Search the data for the word "verifier" and copy out every line that has it.

+++ STUDY MATERIAL

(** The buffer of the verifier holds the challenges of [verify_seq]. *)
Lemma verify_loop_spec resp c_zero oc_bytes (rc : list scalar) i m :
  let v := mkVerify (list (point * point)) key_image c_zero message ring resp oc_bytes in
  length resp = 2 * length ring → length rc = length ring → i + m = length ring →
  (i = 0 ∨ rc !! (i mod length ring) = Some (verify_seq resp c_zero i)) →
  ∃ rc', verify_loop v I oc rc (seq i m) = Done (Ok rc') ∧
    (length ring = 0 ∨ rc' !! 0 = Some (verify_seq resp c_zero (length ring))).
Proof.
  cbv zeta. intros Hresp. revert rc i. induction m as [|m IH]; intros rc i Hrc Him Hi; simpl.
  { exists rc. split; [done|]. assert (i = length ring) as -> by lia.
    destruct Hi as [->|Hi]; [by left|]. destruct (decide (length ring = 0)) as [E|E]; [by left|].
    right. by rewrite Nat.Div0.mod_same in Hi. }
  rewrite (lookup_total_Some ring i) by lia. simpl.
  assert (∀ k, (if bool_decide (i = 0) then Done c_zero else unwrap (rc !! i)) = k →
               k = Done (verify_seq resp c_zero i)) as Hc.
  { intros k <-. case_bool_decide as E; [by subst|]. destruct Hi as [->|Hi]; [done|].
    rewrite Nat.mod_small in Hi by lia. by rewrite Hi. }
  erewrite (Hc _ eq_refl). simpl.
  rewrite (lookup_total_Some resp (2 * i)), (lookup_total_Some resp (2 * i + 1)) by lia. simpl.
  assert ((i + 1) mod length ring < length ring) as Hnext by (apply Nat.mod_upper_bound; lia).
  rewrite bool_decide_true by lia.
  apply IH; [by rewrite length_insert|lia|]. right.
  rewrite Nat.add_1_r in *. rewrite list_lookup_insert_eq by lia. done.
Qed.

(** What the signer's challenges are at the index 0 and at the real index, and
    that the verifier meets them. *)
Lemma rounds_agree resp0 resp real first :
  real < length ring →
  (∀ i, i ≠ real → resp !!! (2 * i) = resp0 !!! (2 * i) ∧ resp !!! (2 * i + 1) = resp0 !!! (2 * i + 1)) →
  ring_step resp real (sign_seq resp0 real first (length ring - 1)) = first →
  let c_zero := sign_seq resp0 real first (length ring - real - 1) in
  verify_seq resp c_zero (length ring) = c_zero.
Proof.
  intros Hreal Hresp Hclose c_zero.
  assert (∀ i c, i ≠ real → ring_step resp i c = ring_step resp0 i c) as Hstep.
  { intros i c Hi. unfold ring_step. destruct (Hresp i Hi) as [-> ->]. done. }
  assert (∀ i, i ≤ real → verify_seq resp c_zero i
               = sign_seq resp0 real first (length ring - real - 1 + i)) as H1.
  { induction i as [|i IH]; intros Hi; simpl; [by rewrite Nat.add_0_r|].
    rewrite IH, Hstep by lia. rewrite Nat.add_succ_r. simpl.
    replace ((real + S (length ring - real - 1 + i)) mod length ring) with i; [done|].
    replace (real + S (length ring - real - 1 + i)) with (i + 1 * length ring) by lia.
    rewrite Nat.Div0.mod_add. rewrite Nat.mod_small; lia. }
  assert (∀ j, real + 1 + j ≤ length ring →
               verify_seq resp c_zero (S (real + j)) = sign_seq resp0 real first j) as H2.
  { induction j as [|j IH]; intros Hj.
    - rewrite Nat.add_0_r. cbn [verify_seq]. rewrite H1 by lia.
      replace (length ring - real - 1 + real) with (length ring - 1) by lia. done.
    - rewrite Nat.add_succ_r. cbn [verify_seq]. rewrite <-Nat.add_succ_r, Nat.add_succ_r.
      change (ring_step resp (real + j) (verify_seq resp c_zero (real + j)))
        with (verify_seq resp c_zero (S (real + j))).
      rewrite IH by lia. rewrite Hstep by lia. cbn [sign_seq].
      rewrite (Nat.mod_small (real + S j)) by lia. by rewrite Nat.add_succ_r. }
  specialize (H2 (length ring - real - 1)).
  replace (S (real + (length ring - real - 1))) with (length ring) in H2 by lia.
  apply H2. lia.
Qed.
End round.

++++++
+++ STUDY MATERIAL

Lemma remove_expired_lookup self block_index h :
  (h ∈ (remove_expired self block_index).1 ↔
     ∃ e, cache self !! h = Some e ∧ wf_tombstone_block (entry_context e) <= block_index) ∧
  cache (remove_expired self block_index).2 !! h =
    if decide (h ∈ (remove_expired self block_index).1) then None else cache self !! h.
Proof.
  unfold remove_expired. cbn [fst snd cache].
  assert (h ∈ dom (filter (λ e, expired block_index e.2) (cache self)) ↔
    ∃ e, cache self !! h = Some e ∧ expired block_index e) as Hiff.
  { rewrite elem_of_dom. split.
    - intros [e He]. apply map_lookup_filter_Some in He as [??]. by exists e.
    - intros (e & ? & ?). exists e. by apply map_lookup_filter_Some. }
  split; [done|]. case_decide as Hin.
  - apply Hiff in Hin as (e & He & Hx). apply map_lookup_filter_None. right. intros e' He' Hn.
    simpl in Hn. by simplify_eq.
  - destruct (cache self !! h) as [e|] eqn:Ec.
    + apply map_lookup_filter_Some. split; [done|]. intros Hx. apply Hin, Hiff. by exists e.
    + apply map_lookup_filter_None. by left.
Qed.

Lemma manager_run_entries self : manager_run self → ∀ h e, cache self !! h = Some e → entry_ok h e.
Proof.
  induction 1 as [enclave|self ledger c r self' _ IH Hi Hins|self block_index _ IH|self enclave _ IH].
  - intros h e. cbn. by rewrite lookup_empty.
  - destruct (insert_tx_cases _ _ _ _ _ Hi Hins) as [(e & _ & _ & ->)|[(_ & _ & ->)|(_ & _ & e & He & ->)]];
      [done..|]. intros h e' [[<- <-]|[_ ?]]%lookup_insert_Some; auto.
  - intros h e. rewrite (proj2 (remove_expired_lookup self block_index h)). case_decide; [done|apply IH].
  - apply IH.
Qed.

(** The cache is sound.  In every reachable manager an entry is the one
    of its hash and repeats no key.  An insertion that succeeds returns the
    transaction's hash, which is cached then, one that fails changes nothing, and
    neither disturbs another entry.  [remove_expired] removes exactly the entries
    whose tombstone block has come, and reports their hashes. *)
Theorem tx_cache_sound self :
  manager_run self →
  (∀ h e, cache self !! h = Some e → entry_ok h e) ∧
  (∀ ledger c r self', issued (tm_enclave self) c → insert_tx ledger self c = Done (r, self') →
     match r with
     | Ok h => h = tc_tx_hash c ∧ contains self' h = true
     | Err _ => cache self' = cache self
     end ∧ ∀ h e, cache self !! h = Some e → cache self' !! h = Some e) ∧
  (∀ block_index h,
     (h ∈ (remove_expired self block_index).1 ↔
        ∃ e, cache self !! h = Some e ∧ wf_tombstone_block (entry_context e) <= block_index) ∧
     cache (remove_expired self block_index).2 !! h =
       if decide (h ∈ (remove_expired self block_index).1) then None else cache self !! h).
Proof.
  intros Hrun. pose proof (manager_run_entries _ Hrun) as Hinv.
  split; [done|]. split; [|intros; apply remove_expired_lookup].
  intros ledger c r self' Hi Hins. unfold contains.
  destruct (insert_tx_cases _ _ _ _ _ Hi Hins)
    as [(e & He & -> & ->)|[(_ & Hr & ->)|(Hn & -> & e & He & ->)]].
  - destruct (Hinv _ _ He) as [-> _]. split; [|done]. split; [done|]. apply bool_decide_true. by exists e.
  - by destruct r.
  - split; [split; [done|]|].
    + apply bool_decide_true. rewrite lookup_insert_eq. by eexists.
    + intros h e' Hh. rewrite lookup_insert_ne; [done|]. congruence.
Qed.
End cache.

++++++

• **THE ANSWER**:
(** The buffer of the verifier holds the challenges of [verify_seq]. *)
    that the verifier meets them. *)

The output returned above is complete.